··· GIVEN INFORMATION
(** C2: the handshake completes and the two sides agree.  When an honest client
    and a server ready for it share the token, the server name and the path, the
    server reads the client's message, registers a channel and answers; the
    client, reading that answer, ends with the capabilities, session keys and
    cipher of the server's channel; and both can open encrypted streams with
    them, with the 32-byte seed the record layer needs. *)
Theorem handshake_completes {Wc Ws : Type} {HWc : Writer Wc} {HWcOk : WriterOk Wc}
    {HWs : Writer Ws} {HWsOk : WriterOk Ws}
    (c : clientAttempt) (h : clientHello) (cfg : serverConfig) (a : attempt) (sv : server)
    (wc wc' : Wc) (ws : Ws) (out : bytes)
    (Hrand : client_rand_ok c) (Hchan : 0 <= cl_channelID c < 2 ^ 32) (Htoken : len (cl_token c) <> 0)
    (Hhello : client_hello c = Ok h) (Hkey : len (h_sk h) = 32)
    (Hsent : writeChannelInitV3 (h_init h) wc = (wc', Ok tt)) (Hout : sink wc' = sink wc ++ out)
    (Hstream : at_stream a = Some out) (Hname : at_serverName a = h_name h) (Hpath : at_path a = h_path h)
    (Hsame : sc_token cfg = cl_token c) (Hready : server_ready cfg a sv (h_init h))
    (Hrel : reliable (W := Ws)) :
  exists sv' ws' n ch resp,
    handlePreAuthTransportSession cfg a sv ws = (sv', ws', Established n) /\
    sink ws' = sink ws ++ resp /\
    tb_chans (sv_table sv') !! n = Some ch /\
    (forall rest, negotiateClientProtocol c (wc, resp ++ rest) =
       ((wc', rest), Ok (ch_capabilities ch, ch_v3Keys ch, ch_v3Cipher ch))) /\
    len (sk_seed (ch_v3Keys ch)) = 32 /\
    (forall sid, exists x y,
       NewV3CipherStream (ch_v3Keys ch) (ch_v3Cipher ch) sid true = Ok x /\
       NewV3CipherStream (ch_v3Keys ch) (ch_v3Cipher ch) sid false = Ok y).
Proof.
  destruct (handshake_agrees c h cfg a sv wc wc' ws out) as (sv' & ws' & n & ch & resp & Hh & Hs & Hch & Hn & Hci & L1 & L2 & L3); [done..|].
  exists sv', ws', n, ch, resp. split_and!; try done.
  intros sid. unfold NewV3CipherStream. rewrite Hci, L2, L3. cbn [negb Z.eqb Pos.eqb orb]. by do 2 eexists.
Qed.

(** The first packet has the advertised size.  The frame of a client's
    message is one of the sampled sizes of its three bands, unless the sampled
    size left no room for a padding record, in which case it is the bare frame. *)
Theorem first_packet_size {W : Type} {HWr : Writer W} {HOk : WriterOk W}
    (c : clientAttempt) (h : clientHello) (w w' : W) (out : bytes)
    (Hrand : client_rand_ok c) (Hchan : 0 <= cl_channelID c < 2 ^ 32)
    (Hhello : client_hello c = Ok h)
    (Hsent : writeChannelInitV3 (h_init h) w = (w', Ok tt)) (Hout : sink w' = sink w ++ out) :
  480 <= len out <= 576 \/ 1024 <= len out <= 1152 \/ 1280 <= len out <= 1400 \/
  len out = 188 + len (cl_pref c).
Proof.
  destruct (ho_encodes _ _ (client_hello_ok c h Hrand Hchan Hhello)) as (body & body0 & He & He0 & Hl).
  unfold writeChannelInitV3, io_bind, io_lift in Hsent. rewrite He in Hsent.
  apply writes_writeV3Frame in Hsent as [Hs _]. rewrite Hout in Hs. apply app_inv_head in Hs as ->.
  apply encode_init_len in He0. cbn [set_padding ci_cipher_pref ci_padding] in He0.
  rewrite (ho_pref _ _ (client_hello_ok c h Hrand Hchan Hhello)) in He0.
  change (0 <? len (@nil byte)) with false in He0. cbn iota in He0.
  assert (len (enc_frame (z2b v3FrameTypeChannelInit) protocolV3Version 0 body) = 8 + len body) as ->.
  { unfold enc_frame. rewrite len_app, !len_cons, len_app, !len_be_put. lia. }
  lia.
Qed.

End Agreement.

(** * Witnesses *)

Definition demoClient : clientAttempt :=
  mkClientAttempt (bs "secret") (Ok (bs "0123456789abcdef")) 7 (Ok (replicate 32 (z2b 5)))
    (Ok (bs "example.com", bs "/ws")) (Ok (be_put 32 3)) noon 0 (1700000000 * Second)
    defaultCipherPreference (Some 10) (fun n => if 5 <? n then Some 5 else None) (fun n => Ok (replicate n (z2b 0))).

Definition demoHello : clientHello :=
  match client_hello demoClient with Ok h => h | _ => mkHello sampleInit [] [] [] end.

Definition demoWire : bytes := fst (writeChannelInitV3 (h_init demoHello) []).

Definition demoServer : server :=
  mkServer (newNonceReplayCache 0) (newTAI64NCache 0) emptyTable (fun _ => 0).

Definition demoConfig : serverConfig := mkServerConfig (bs "secret") (300 * Second) 1 64.

Definition demoAttempt : attempt :=
  mkAttempt (Some (CloserWS 1)) 1 (bs "example.com") (bs "/ws") (Some demoWire) noon
    (Ok (be_put 32 11)) (Ok (replicate 32 (z2b 6))).

Lemma demo_rand : client_rand_ok demoClient.
Proof.
  split; cbn; [|intros n b [= <-]; apply length_replicate].
  intros n x. destruct (Z.ltb_spec 5 n); [|done]. intros [= <-]. lia.
Qed.

Lemma demo_ready : server_ready demoConfig demoAttempt demoServer (h_init demoHello).
Proof.
  constructor; [vm_compute; reflexivity..|vm_compute; discriminate| |].
  - intros id p. cbn [demoServer sv_table emptyTable tb_sessions]. by rewrite lookup_empty.
  - eexists (be_put 32 11), _, (replicate 32 (z2b 6)), _. split_and!; vm_compute; reflexivity.
Qed.

(** The honest client and server above establish a channel. *)
Lemma handshake_completes_witness :
  exists sv' ws' n ch resp,
    handlePreAuthTransportSession (W := bytes) demoConfig demoAttempt demoServer [] = (sv', ws', Established n) /\
    sink ws' = sink (@nil byte) ++ resp /\ tb_chans (sv_table sv') !! n = Some ch /\
    (forall rest, negotiateClientProtocol (W := bytes) demoClient ([], resp ++ rest) =
       ((demoWire, rest), Ok (ch_capabilities ch, ch_v3Keys ch, ch_v3Cipher ch))) /\
    len (sk_seed (ch_v3Keys ch)) = 32 /\
    (forall sid, exists x y,
       NewV3CipherStream (ch_v3Keys ch) (ch_v3Cipher ch) sid true = Ok x /\
       NewV3CipherStream (ch_v3Keys ch) (ch_v3Cipher ch) sid false = Ok y).
Proof.
  apply (handshake_completes (C := toy_crypto) (Wc := bytes) (Ws := bytes) demoClient demoHello demoConfig
    demoAttempt demoServer [] demoWire [] demoWire demo_rand);
    [vm_compute; intuition congruence|vm_compute; congruence|vm_compute; reflexivity..| | ];
    [exact demo_ready|exact buffer_reliable].
Defined.
(** C10: both ends agree on what became of a stream.  When a client opens a TCP
    or UDP stream on a channel with a usable cipher, over writers that take what
    they are given, the stream is relayed exactly when the strategy and target are
    valid, the policy allows the target and the server could reach it.  The client
    reports success exactly then.  Otherwise, when the text of the refusal has at
    most 65535 bytes, it reports the server's refusal with the code for the first
    of these that failed (no code without the capability), and the local proxy
    answers 403 exactly for a policy denial.  A longer text, which a target of up
    to 65535 bytes quoted in it can make, fails the length check of the status
    message: the server then closes the stream without a byte, and the client, at
    the end of the stream, reports an error of its own and 502, for a policy
    denial too. *)
Theorem open_outcome_reported {Wc : Type} {HWc : Writer Wc} {HWcOk : WriterOk Wc}
    (cfg : relayConfig) (ch : WSChannel) (sid : Z) (kind : Z) (network : bytes) (strategy : byte)
    (target rest : bytes) (wc wc' : Wc) (w : W)
    (Hkind : kind = streamKindTCP \/ kind = streamKindUDP)
    (Hstream : is_ok (NewV3CipherStream (ch_v3Keys ch) (ch_v3Cipher ch) sid false) = true)
    (Hsent : writeSmuxOpenHeader (z2b kind) strategy target wc = (wc', Ok tt))
    (Hrel : reliable (W := W)) (Hstr : reliable_strings (W := W)) :
  let caps := ch_capabilities ch in
  let v := verdict_of cfg kind strategy target in
  let fits := told cfg kind strategy target in
  exists header resp, sink wc' = sink wc ++ header /\
    let r := handle_stream cfg ch sid (header ++ rest) w in
    sink (run_w r) = sink w ++ resp /\ (run_end r <> EndClosed <-> v = VOpen) /\ (resp = [] <-> fits = false) /\
    forall more, (fits = false -> more = []) ->
      exists o, open_stream kind network caps strategy target (wc, resp ++ more) = ((wc', more), o) /\
      match o with
      | inl _ => v = VOpen
      | inr e => v <> VOpen /\
          if fits then (exists message, e = RemoteOpenError network (z2b 1) (seen_code caps v) message) /\
                       (has_status_code caps = true -> (httpStatusForOpenError e = 403 <-> v = VDenied))
          else e = LocalError EOF /\ httpStatusForOpenError e = 502
      end.
Proof.
  intros caps v fits. destruct (open_header_sent _ _ _ _ _ Hsent) as (header & Hh & Hread).
  pose proof (handle_stream_reports cfg ch sid kind strategy target header rest w Hkind Hstream Hread Hrel Hstr) as Hrep.
  destruct (open_stream_sees kind network caps strategy target wc wc' v fits w _ Hsent Hrep) as (resp & Hs & Hn & Ho).
  exists header, resp. split; [done|]. split; [done|]. split; [exact (proj1 Hrep)|]. by split.
Qed.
······
WORK ORDER >> Say only the number of lines above holding "HWcOk".

OUTPUT FOR THIS EXERCISE >> 2